Any ideas or other thoughts or comments would be much appreciated!

Cheers,

Jerry
 
I suspect that the only way would be to remove all the fittings and get them re-anodised, but that would probably cost far too much.
There is/ was a product called Aluchrome or something similar that was used in the aerospace industry and might be the answer if you can locate it. I only know about it because I remember an old sailing friend doing his un-anodised mast with it many years ago. He was a design engineer for British Aerospace.
 
Re: How to refurbish old gold anodised spars

I'd suggest not going too crazy about them, but a good clean with teepol and water (no abrasives) followed by a thorough coating of silicon-based car polish would be the most sensible way of treating them.
This will go some way towards improving the cosmetic appearance.

The alternative is to use Hammerite - but I'd prefer the look of worn anodising
 
Re: How to refurbish old gold anodised spars

We used gold hammerite, on the mast and boom. it looked good and stayed on - I'd been afraid that it wouldn't last on top of the anodising and aluminium. But (ain't there always!) after four years, it has now turned silver/grey in colour. I couldn't be arsed to re-coat them, so put my efforts instead, into convincing the mrs. that we prefer them silver to gold.
 
Rubbing it back to bare aluminimum is one solution. Not very pretty, but if its anything like mine, it wouldnt be any worse! I once had a boat with a plain ally mast, which lasted quite well, but the ally oxide that formed on the exterior was very heavy on halyards if they were left slapping the mast! It is after all the same stuff as is used in certain types of sandpaper... It was also not very pleasant to handle, but the mast seemed to be lasting well enough when I finally sold the boat on.

Generally speaking once you paint a metal mast you are committed to a regular repaint job and they can look decidedly tatty very much more quickly than their wooden counterparts.
 
um, anodising is relatively cheap, really. And it is a superb finsih. In relevant area I found

http://www.eicgroup.co.uk/swmf_services.htm

but whoever is used the item will need to be totally stripped of bits and bobs - just a lump of ally.

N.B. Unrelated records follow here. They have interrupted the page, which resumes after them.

Lemma iniLine_entry cur m k v : key_ok k -> value_ok v ->
  iniLine (cur, m) (ini_entry (k, v)) = (cur, set_value cur k v m).
Proof.
  intros [Hne [Hl Hr] [Hlf Heq] (F1 & F2 & F3)] [[Vl Vr] Vlf Vq].
  unfold ini_entry. cbn [fst snd].
  assert (rtrim is_space ("=" +:+ v) = "=" +:+ v) as Er
    by (rewrite str_cons_app, str_nil_app; cbn [rtrim]; by rewrite Vr).
  assert (trim (k +:+ "=" +:+ v) = k +:+ "=" +:+ v) as Et.
  { unfold trim. rewrite ltrim_app by done. by rewrite rtrim_app. }
  unfold iniLine. rewrite Et.
  assert (str_empty (k +:+ "=" +:+ v) = false /\ str_front (k +:+ "=" +:+ v) = str_front k) as [-> ->]
    by (by destruct k).
  rewrite F1, F2, F3. cbn [orb andb].
  rewrite str_cons_app, str_nil_app.
  rewrite str_find_app by exact Heq. rewrite str_take_app.
  assert (str_drop (S (String.length k)) (k +:+ String.String "=" v) = v) as Ed.
  { rewrite str_app_cons. replace (S (String.length k)) with (String.length (k +:+ "=")) by (rewrite str_length_app; simpl; lia).
    apply str_drop_app. }
  rewrite Ed. unfold trim. rewrite Hl, Hr, Vl, Vr. by rewrite Vq.
Qed.

Lemma iniLine_entries cur kvs : forall m,
  Forall (fun kv => key_ok (fst kv) /\ value_ok (snd kv)) kvs ->
  fold_left iniLine (map ini_entry kvs) (cur, m) =
  (cur, fold_left (fun m kv => set_value cur (fst kv) (snd kv) m) kvs m).
Proof.
  induction kvs as [|[k v] kvs IH]; intros m H; [done|].
  apply Forall_cons in H as [[Hk Hv] H]. cbn [map fold_left]. rewrite iniLine_entry by done. by apply IH.
Qed.

Lemma iniLine_sections secs : forall cur m, ini_ok secs ->
  snd (fold_left iniLine (ini_lines secs) (cur, m)) =
  fold_left (fun m sec => fold_left (fun m kv => set_value (fst sec) (fst kv) (snd kv) m) (snd sec) m) secs m.
Proof.
  induction secs as [|[s kvs] secs IH]; intros cur m H; [done|]. apply Forall_cons in H as [[_ Hk] H].
  unfold ini_lines. cbn [flat_map fst snd]. rewrite fold_left_app. cbn [fold_left].
  rewrite iniLine_header, iniLine_entries by done. by apply IH.
Qed.

Lemma ini_lines_plain secs : ini_ok secs -> Forall (fun l => no_char LF l = true) (ini_lines secs).
Proof.
  intros H. unfold ini_lines. apply Forall_flat_map. eapply Forall_impl; [exact H|].
  intros [s kvs] [Hs Hk]. cbn [fst snd] in *. apply Forall_cons. split.
  - unfold ini_header, no_char in *. rewrite !str_forall_app, Hs. reflexivity.
  - apply Forall_map. eapply Forall_impl; [exact Hk|]. intros [k v] [[_ _ [Hkl _] _] [_ Hvl _]].
    unfold ini_entry, no_char in *. cbn [fst snd] in *. by rewrite !str_forall_app, Hkl, Hvl.
Qed.

Lemma getlines_text ls : Forall (fun l => no_char LF l = true) ls ->
  getlines LF (fold_right (fun l s => l +:+ String.String LF s) EmptyString ls) = ls.
Proof.
  induction 1 as [|l ls Hl _ IH]; [done|]. cbn [fold_right]. by rewrite getlines_line, IH.
Qed.

Lemma parsePortList_range text : Forall (fun v => 0 < v <= 65535) (parsePortList text).
Proof.
  unfold parsePortList. apply Forall_forall. intros v H. apply list_elem_of_omap in H as (item & _ & E).
  destruct (str_empty _); [done|].
  destruct ((atoi _ >? 0) && (atoi _ <=? 65535)) eqn:Eb; [|done]. injection E as <-. bool_to_prop; lia.
Qed.

(** ** Properties *)


(** Whatever the configuration file holds, the loaded settings respect the
    limits the pipeline relies on: batches of at least one row, at least 1 ms
    idle flush, poll and connect intervals of at least 50 and 100 ms, and
    16-bit ports (the extra listen ports non-zero); without a file the built-in
    defaults are used. *)
Theorem loadConfig_limits link cfgFile file :
  let cfg := loadConfig link cfgFile file in
  1 <= batchRows (cfg_etherdb cfg) /\ 1 <= flushIntervalMs (cfg_etherdb cfg) /\
  50 <= pollIntervalMs (cfg_modbus cfg) /\ 100 <= connectTimeoutMs (cfg_modbus cfg) /\
  0 <= e_port (cfg_etherdb cfg) < 65536 /\ 0 <= h_port (cfg_http cfg) < 65536 /\
  Forall (fun p => 0 < p <= 65535) (extraListenPorts (cfg_server cfg)) /\
  (iniLoad file = None -> cfg_etherdb cfg = cfg_etherdb AdapterConfig0 /\
     cfg_modbus cfg = cfg_modbus AdapterConfig0 /\ cfg_http cfg = cfg_http AdapterConfig0 /\
     cfg_server cfg = cfg_server AdapterConfig0).
Proof.
  intros cfg. subst cfg. unfold loadConfig. destruct (iniLoad file) as [ini|].
  - cbn [cfg_etherdb cfg_modbus cfg_http cfg_server batchRows flushIntervalMs pollIntervalMs
      connectTimeoutMs e_port h_port extraListenPorts].
    split_and!; try (match goal with |- context [if ?a <? ?b then _ else _] => destruct (Z.ltb_spec a b) end; lia); try (by apply uwrap_range);
      try (apply uwrap_range; lia); try apply parsePortList_range; try done.
  - simpl. split_and!; try lia; try done.
Qed.

(** ** Witnesses *)

Definition demo_ini : list (string * list (string * string)) :=
  [("etherdb", [("batchRows", "250"); ("host", "db one"); ("batchRows", "0")]); ("zmq", [("enabled", "Yes")])].


Lemma demo_config :
  let cfg := loadConfig (Some "/opt/ea/etherAdapter") "a.cfg" (Some (ini_text demo_ini)) in
  batchRows (cfg_etherdb cfg) = 1 /\ e_host (cfg_etherdb cfg) = "db one" /\
  z_enabled (cfg_zmq cfg) = true /\ e_port (cfg_etherdb cfg) = 7040 /\
  resolvePath cfg "log" = "/opt/ea/log".
Proof. vm_compute. split_and!; reflexivity. Qed.

Lemma loadConfig_limits_witness :
  let cfg := loadConfig None "none.cfg" None in
  1 <= batchRows (cfg_etherdb cfg) /\ cfg_etherdb cfg = cfg_etherdb AdapterConfig0.
Proof.
  destruct (loadConfig_limits None "none.cfg" None) as (H & _ & _ & _ & _ & _ & _ & Hd).
  split; [exact H|]. exact (proj1 (Hd eq_refl)).
Defined.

The other question is how big the boom is and how big their equipment/baths so measure the boom and ringem first.

Anodising is all a bit manual with putting things in acid baths taking them out and pocing about like plating, so you'e a real customer, cept just a one-off.
 
Have you tried ringing the Spar manufacturer?
If you don't know their name, try Sailspar who supplied my
gold anodised mast many years ago.
I'd be interested to hear what they advise!
 
Thanks for your input...

I'm waiting for a reply from "RBM Anodising" who have a 12m tank which should take my mast. Not sure if re-anodising is more difficult than starting with bare ally. I'll report back on costs when I hear!

If all else fails, I may try a small area with smooth hammerite just to see how it goes on, looks and lasts.

Cheers,

Jerry
 
Re: Thanks for your input...

When I looked into re-anodising on my last boat (Southampton Anodising from memory) I found the cost was reasonable but the killer was transport. And of course every stainless fitting had to be removed.

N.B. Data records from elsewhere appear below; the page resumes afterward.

(** ** Properties *)

(** C14: the writer thread refines plain insertion.  Once [start] has
    succeeded, every device with fields that is neither HTTP nor unserved has a
    prepared statement, and for every sequence of well-formed batches of
    configured devices the thread never leaves its staging buffers and ends:
    the database gets exactly the rows of every batch, in order, as columns in
    statements of [batchRows] rows (SQL rows in statements of 200 for HTTP
    devices), and the statistics count exactly what the database reported. *)
Theorem writerRun_inserts {D} (cl : DbClient D) db cfg stats d0 w batches :
  Forall writable (db_devices db) -> batchRows cfg < 2 ^ 31 ->
  writerStart cl db (newWriter cfg stats d0) = (None, w) ->
  Forall (batch_for (db_devices db)) batches ->
  (forall a d, db_devices db !! a = Some d -> sink_devices d -> is_Some (stmts w !! a)) /\
  exists w', writerRun cl batches w = Some w' /\
    (wr_db w', wr_stats w') =
    fold_left (insertBatch cl (sinkCapacity (wr_cfg w)) (stmts w)) batches (wr_db w, wr_stats w).
Proof.
  intros Hwr Hb E Hbs. destruct (writerStart_ok cl db (newWriter cfg stats d0) w eq_refl Hwr Hb E) as [Hs Ha]. split.
  - intros a d Hl Hd. unfold stmts. rewrite lookup_fmap. destruct (Ha a d Hl Hd) as [sk ->]. by eexists.
  - destruct (writerRun_ok cl (db_devices db) (sinkCapacity (wr_cfg w)) batches w Hwr Hs Hbs) as (w' & E' & _ & _ & H').
    by exists w'.
Qed.

(** What the database reads back from a staged value: an integer column
    holds the cell modulo its width - the cell itself when the column can hold
    it - and a float column holds the double, narrowed when it has four bytes. *)
Theorem staged_value f c : column_ok f ->
  columnValue f (stageBytes f c) =
    (if f_asDouble f then (if f_outSize f =? 8 then cell_d c else f32_to_f64 (f64_to_f32 (cell_d c)))
     else swrap (8 * f_outSize f) (cell_i c)) /\
  (f_asDouble f = false -> - 2 ^ (8 * f_outSize f - 1) <= cell_i c < 2 ^ (8 * f_outSize f - 1) ->
     columnValue f (stageBytes f c) = cell_i c).
Proof.
  intros Hf. rewrite stageBytes_value by done. split; [done|]. intros -> Hc.
  apply swrap_small; [|done]. destruct Hf; lia.
Qed.

(** The text of a row can be read back: a row of integer and Boolean
    fields, with its commas, parentheses and NULLs, yields its time and its
    cells. *)
Theorem rowSql_read dev r : lenZ (r_cells r) = fieldCount dev ->
  Forall2 cell_plain (s_fields (d_spec dev)) (r_cells r) -> - 2 ^ 63 <= r_ts r < 2 ^ 63 ->
  readRow (rowSql dev r) = Some (r_ts r) :: map cellRead (r_cells r).
Proof.
  intros Hl HF Ht. unfold readRow, rowSql.
  set (body := to_string (r_ts r) +:+ rowCellsSql (s_fields (d_spec dev)) (r_cells r)).
  assert (inner ("(" +:+ to_string (r_ts r) +:+ rowCellsSql (s_fields (d_spec dev)) (r_cells r) +:+ ")") = body) as ->.
  { rewrite (str_app_assoc (to_string _)). fold body. unfold inner. rewrite str_cons_app, str_nil_app.
    cbn [String.length str_drop]. rewrite str_length_app. cbn [String.length].
    replace (S (String.length body + 1) - 2)%nat with (String.length body) by lia. apply str_take_app. }
  unfold body. rewrite rowCells_read; [by rewrite strtoll_to_string|done..|apply to_string_no_comma|].
  intros E. pose proof (strtoll_to_string _ Ht) as H. by rewrite E in H.
Qed.

(** A double that holds an integer of at most ten digits is written
    exactly into the SQL text. *)
Theorem formatDouble_exact n : Z.abs n < 10 ^ 10 -> formatDouble (i64_to_f64 n) = to_string n.
Proof. apply formatDouble_integer. Qed.

(** ** Witnesses *)

(** A database that records what it gets and accepts everything. *)
Definition demo_client : DbClient (list (string + list BoundColumn)) :=
  {| db_connect := fun _ _ _ _ d => (true, d);
     db_query := fun q d => ("", d ++ [inl q]);
     db_fetchTableMeta := fun _ _ d => d;
     db_prepare := fun q d => (Some (length d), d ++ [inl q]);
     db_bindParamBatch := fun _ _ d => (true, d);
     db_execute := fun _ cols d => (match cols with c :: _ => col_numRows c | [] => 0 end, d ++ [inr cols]);
     db_errorRows := fun _ _ => 0;
     db_closeStmt := fun _ d => d;
     db_close := fun d => d |}.

Definition demo_db : ConfigDB := mkDB [p_desc Demo.status; p_desc Demo.event] ∅ [] [] [] ∅ ∅ ∅.

Definition demo_cfg : EtherDBConfig := mkEtherDB "h" 1 "u" "p" "plant" true true 2 20.

Definition demo_batches : list RowBatch :=
  [mkBatch (Some Demo.status) [9]
     [mkCell (2 ^ 64 - 2) 0; mkCell 10 0; mkCell 0x3FF0000000000000 0];
   mkBatch (Some Demo.event) [9; 9; 9]
     [mkCell 0x1234 0; mkCell 1 0; mkCell 5 0; mkCell 0 0; mkCell 6 0; mkCell 1 0]].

So instead I removed it myslef. Cannot recommend this approach - its dangerous, but this is what I did.

I stripped the mast and then washed down the outside with hot caustic soda solution and a scotchbrite pad. Had tpo wear lots of protective kit inc face mask, plastic oilies, goggles hat etc (100% covered) since hot caustic is an effective way of dissolving and disposing of a body.

The remaining black dye ( because black and gold anodised masts simply have a colour compound in their anodising) came off with the surface of the aly.

Following that treatment and lots of washing, I primed with a special primer from that Epiphanes, and then sprayed with 2 coats of epoxy undercoat and 2 of poly top coat. The painting worked brilliantly, but unlike anodising it is a surface you need to touch up.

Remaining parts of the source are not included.